= EXERCISE REQUIREMENTS =
Write out exactly the lines of the entries below, from the first through the line containing "scr_row : N;", and nothing beyond them.

Start of GIVEN RECORDS

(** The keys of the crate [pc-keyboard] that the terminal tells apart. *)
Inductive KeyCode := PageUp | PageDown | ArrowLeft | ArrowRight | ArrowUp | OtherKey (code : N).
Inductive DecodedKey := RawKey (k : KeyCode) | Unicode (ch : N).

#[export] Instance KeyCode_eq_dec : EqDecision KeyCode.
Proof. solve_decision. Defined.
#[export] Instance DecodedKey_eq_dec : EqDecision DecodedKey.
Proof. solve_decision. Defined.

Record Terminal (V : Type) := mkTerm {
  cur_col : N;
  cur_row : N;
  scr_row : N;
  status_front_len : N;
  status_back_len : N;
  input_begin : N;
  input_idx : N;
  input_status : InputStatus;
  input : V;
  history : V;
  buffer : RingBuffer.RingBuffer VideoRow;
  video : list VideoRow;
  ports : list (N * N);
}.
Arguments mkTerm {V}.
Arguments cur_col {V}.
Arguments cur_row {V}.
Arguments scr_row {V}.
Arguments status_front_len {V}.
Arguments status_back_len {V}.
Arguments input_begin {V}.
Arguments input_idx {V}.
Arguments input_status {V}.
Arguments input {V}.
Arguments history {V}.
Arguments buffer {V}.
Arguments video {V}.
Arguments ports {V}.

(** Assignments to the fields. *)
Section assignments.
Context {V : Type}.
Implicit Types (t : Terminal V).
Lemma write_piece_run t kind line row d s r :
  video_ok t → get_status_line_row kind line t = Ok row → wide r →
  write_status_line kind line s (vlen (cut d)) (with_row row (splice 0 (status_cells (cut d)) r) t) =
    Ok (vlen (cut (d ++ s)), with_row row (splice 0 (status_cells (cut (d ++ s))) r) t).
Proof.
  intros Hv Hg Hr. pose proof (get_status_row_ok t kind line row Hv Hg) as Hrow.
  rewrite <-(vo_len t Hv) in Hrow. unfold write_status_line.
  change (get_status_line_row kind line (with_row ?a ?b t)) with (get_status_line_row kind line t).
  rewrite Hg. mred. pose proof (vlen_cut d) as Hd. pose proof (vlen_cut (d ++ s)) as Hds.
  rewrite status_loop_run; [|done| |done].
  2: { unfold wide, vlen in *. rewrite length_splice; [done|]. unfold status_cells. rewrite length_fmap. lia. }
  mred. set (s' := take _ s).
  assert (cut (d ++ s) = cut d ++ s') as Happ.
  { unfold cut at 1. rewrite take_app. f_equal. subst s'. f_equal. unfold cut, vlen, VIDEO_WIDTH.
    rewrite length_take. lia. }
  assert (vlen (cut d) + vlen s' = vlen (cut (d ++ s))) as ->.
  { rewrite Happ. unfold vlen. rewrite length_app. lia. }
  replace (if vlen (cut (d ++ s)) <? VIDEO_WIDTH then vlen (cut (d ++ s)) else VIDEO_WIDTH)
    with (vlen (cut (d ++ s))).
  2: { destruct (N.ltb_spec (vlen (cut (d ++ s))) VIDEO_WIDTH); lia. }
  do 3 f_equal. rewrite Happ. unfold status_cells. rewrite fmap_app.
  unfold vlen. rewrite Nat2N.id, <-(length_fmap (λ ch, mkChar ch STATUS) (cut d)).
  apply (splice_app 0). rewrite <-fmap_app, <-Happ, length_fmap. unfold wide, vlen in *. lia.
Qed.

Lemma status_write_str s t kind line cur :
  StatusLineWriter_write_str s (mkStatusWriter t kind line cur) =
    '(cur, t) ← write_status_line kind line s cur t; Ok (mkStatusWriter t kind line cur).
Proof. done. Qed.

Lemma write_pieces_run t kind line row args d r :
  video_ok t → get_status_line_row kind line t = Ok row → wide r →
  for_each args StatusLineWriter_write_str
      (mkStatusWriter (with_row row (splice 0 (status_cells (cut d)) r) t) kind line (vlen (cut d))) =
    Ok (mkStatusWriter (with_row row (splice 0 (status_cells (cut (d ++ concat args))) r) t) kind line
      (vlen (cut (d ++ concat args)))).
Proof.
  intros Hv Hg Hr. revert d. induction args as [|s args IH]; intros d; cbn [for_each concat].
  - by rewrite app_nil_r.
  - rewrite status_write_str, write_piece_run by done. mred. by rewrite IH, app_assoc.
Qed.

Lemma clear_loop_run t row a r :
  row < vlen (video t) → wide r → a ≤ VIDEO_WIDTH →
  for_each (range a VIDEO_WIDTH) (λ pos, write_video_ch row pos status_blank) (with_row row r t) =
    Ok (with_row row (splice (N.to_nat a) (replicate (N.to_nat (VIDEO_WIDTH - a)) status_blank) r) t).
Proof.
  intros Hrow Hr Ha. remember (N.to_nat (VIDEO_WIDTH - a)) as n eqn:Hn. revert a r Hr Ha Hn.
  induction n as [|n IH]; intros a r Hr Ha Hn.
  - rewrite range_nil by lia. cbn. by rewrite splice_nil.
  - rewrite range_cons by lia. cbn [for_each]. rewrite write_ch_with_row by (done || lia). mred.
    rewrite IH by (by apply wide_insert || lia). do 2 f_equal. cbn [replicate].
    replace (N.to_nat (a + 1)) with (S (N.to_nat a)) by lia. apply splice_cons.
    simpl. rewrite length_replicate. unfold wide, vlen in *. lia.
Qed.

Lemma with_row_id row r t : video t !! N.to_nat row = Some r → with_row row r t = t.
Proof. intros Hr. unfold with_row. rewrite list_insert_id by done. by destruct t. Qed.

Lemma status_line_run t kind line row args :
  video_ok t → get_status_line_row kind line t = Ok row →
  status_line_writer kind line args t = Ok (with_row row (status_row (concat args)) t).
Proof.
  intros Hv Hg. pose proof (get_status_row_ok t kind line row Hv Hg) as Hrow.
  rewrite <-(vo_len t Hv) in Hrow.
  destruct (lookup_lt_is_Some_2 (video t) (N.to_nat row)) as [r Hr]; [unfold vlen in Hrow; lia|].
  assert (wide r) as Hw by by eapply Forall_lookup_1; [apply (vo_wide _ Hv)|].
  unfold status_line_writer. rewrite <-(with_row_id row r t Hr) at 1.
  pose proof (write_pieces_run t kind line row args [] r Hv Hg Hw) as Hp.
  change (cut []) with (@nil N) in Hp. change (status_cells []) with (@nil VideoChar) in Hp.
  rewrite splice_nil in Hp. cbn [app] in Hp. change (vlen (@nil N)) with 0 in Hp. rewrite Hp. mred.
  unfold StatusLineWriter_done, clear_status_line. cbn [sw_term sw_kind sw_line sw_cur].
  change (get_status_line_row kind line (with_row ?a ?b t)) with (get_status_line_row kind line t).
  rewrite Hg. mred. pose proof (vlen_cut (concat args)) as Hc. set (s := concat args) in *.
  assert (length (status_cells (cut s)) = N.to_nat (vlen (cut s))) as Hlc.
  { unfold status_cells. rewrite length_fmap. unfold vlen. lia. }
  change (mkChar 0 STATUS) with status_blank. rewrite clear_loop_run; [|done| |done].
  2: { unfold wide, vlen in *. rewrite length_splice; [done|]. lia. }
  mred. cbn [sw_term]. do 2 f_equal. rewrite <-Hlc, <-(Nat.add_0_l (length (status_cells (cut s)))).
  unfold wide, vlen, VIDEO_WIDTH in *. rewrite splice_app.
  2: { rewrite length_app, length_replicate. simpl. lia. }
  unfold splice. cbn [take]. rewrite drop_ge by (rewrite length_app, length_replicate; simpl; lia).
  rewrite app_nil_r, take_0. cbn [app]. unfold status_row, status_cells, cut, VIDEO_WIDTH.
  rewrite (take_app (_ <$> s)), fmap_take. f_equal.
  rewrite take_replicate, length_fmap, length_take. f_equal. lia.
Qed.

End of GIVEN RECORDS

= EXERCISE OUTPUT =
(** The keys of the crate [pc-keyboard] that the terminal tells apart. *)
Inductive KeyCode := PageUp | PageDown | ArrowLeft | ArrowRight | ArrowUp | OtherKey (code : N).
Inductive DecodedKey := RawKey (k : KeyCode) | Unicode (ch : N).

#[export] Instance KeyCode_eq_dec : EqDecision KeyCode.
Proof. solve_decision. Defined.
#[export] Instance DecodedKey_eq_dec : EqDecision DecodedKey.
Proof. solve_decision. Defined.

Record Terminal (V : Type) := mkTerm {
  cur_col : N;
  cur_row : N;
  scr_row : N;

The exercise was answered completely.